● TASK PROMPT: Look for the line that has "b64_write : str → Z * option str;" in the material below; please repeat it and every line after it, exactly, up to and including the line that has "identity on text", and nothing else.

--- ENTRIES PROVIDED ---

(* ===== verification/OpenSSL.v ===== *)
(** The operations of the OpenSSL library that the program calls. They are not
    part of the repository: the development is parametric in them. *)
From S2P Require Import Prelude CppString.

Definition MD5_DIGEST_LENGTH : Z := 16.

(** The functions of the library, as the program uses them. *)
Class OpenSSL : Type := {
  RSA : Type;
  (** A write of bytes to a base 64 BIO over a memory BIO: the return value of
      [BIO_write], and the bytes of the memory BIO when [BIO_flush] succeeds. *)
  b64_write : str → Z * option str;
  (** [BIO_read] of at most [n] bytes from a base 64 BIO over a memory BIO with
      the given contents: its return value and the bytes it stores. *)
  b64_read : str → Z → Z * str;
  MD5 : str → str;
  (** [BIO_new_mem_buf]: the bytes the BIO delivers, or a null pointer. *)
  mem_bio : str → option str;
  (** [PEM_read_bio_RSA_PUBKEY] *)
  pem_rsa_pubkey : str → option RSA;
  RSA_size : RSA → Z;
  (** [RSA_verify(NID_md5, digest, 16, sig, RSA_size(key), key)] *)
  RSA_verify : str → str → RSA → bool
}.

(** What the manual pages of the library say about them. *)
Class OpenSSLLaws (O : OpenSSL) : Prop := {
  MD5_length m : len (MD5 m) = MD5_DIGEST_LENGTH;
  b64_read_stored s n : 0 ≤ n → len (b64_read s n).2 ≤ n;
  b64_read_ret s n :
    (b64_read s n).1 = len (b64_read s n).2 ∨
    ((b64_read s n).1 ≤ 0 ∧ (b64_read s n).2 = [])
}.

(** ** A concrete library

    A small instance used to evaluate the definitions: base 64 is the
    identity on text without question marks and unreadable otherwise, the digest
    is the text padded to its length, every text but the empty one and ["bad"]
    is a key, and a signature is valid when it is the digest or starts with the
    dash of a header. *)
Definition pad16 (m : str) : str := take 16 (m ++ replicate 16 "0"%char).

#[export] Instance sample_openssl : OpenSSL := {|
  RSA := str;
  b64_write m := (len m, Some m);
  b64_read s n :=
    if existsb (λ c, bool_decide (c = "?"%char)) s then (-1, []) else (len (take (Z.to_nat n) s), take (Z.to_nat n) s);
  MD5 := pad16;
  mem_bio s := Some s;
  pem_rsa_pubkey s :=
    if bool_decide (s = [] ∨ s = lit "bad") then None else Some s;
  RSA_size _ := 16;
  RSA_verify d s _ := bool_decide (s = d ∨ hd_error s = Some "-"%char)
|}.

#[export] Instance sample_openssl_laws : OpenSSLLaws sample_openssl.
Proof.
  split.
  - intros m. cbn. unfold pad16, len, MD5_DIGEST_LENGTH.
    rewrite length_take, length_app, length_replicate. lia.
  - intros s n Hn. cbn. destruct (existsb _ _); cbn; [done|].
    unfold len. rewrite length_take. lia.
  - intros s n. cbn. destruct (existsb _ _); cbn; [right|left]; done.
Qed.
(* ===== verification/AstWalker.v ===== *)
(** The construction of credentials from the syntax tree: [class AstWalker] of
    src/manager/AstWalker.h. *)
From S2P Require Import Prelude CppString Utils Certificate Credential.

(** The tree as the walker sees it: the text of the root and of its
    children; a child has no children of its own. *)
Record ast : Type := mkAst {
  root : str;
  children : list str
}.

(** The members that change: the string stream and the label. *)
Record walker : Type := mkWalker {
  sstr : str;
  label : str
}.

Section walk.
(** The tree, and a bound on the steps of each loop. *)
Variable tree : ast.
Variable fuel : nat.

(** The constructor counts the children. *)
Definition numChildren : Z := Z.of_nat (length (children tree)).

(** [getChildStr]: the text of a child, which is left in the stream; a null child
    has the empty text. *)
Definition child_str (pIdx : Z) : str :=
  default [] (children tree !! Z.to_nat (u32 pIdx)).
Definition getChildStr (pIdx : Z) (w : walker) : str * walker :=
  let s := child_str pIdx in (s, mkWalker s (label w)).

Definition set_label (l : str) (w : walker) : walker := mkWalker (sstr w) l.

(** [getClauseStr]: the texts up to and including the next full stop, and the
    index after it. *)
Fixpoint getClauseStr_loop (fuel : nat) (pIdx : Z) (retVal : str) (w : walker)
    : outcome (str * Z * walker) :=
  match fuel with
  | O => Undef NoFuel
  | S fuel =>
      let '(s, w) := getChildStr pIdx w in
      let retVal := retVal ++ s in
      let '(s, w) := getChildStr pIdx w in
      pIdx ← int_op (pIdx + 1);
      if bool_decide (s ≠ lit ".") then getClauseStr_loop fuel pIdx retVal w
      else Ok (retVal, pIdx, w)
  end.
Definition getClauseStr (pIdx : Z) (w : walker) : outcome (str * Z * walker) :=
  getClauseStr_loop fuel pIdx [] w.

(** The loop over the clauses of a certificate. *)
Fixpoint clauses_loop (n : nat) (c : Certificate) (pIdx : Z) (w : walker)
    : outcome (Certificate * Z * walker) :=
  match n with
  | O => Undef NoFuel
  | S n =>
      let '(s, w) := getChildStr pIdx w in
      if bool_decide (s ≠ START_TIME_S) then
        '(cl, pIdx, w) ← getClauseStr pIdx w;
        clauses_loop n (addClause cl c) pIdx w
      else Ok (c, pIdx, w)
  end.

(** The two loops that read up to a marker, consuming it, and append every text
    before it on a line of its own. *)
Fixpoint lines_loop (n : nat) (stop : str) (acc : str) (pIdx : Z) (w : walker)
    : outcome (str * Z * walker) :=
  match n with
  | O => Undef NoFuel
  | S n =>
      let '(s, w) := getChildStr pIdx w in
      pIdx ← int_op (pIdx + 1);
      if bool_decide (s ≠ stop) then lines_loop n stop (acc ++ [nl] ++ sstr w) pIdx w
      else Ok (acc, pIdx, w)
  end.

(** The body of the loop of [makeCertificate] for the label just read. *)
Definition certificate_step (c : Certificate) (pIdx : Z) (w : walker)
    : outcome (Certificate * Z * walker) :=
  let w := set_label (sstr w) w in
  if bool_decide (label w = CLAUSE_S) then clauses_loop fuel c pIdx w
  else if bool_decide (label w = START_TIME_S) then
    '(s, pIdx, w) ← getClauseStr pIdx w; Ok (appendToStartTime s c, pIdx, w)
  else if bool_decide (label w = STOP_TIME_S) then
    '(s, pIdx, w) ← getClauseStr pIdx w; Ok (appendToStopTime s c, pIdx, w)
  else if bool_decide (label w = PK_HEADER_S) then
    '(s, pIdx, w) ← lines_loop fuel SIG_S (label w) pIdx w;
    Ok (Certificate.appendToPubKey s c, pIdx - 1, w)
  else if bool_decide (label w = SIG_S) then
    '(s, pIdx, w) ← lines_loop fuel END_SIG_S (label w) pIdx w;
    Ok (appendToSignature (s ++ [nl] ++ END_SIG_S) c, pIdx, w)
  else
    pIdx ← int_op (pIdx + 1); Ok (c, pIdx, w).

---

● WRITTEN ANSWER:
  b64_write : str → Z * option str;
  (** [BIO_read] of at most [n] bytes from a base 64 BIO over a memory BIO with
      the given contents: its return value and the bytes it stores. *)
  b64_read : str → Z → Z * str;
  MD5 : str → str;
  (** [BIO_new_mem_buf]: the bytes the BIO delivers, or a null pointer. *)
  mem_bio : str → option str;
  (** [PEM_read_bio_RSA_PUBKEY] *)
  pem_rsa_pubkey : str → option RSA;
  RSA_size : RSA → Z;
  (** [RSA_verify(NID_md5, digest, 16, sig, RSA_size(key), key)] *)
  RSA_verify : str → str → RSA → bool
}.

(** What the manual pages of the library say about them. *)
Class OpenSSLLaws (O : OpenSSL) : Prop := {
  MD5_length m : len (MD5 m) = MD5_DIGEST_LENGTH;
  b64_read_stored s n : 0 ≤ n → len (b64_read s n).2 ≤ n;
  b64_read_ret s n :
    (b64_read s n).1 = len (b64_read s n).2 ∨
    ((b64_read s n).1 ≤ 0 ∧ (b64_read s n).2 = [])
}.

(** ** A concrete library

    A small instance used to evaluate the definitions: base 64 is the
    identity on text without question marks and unreadable otherwise, the digest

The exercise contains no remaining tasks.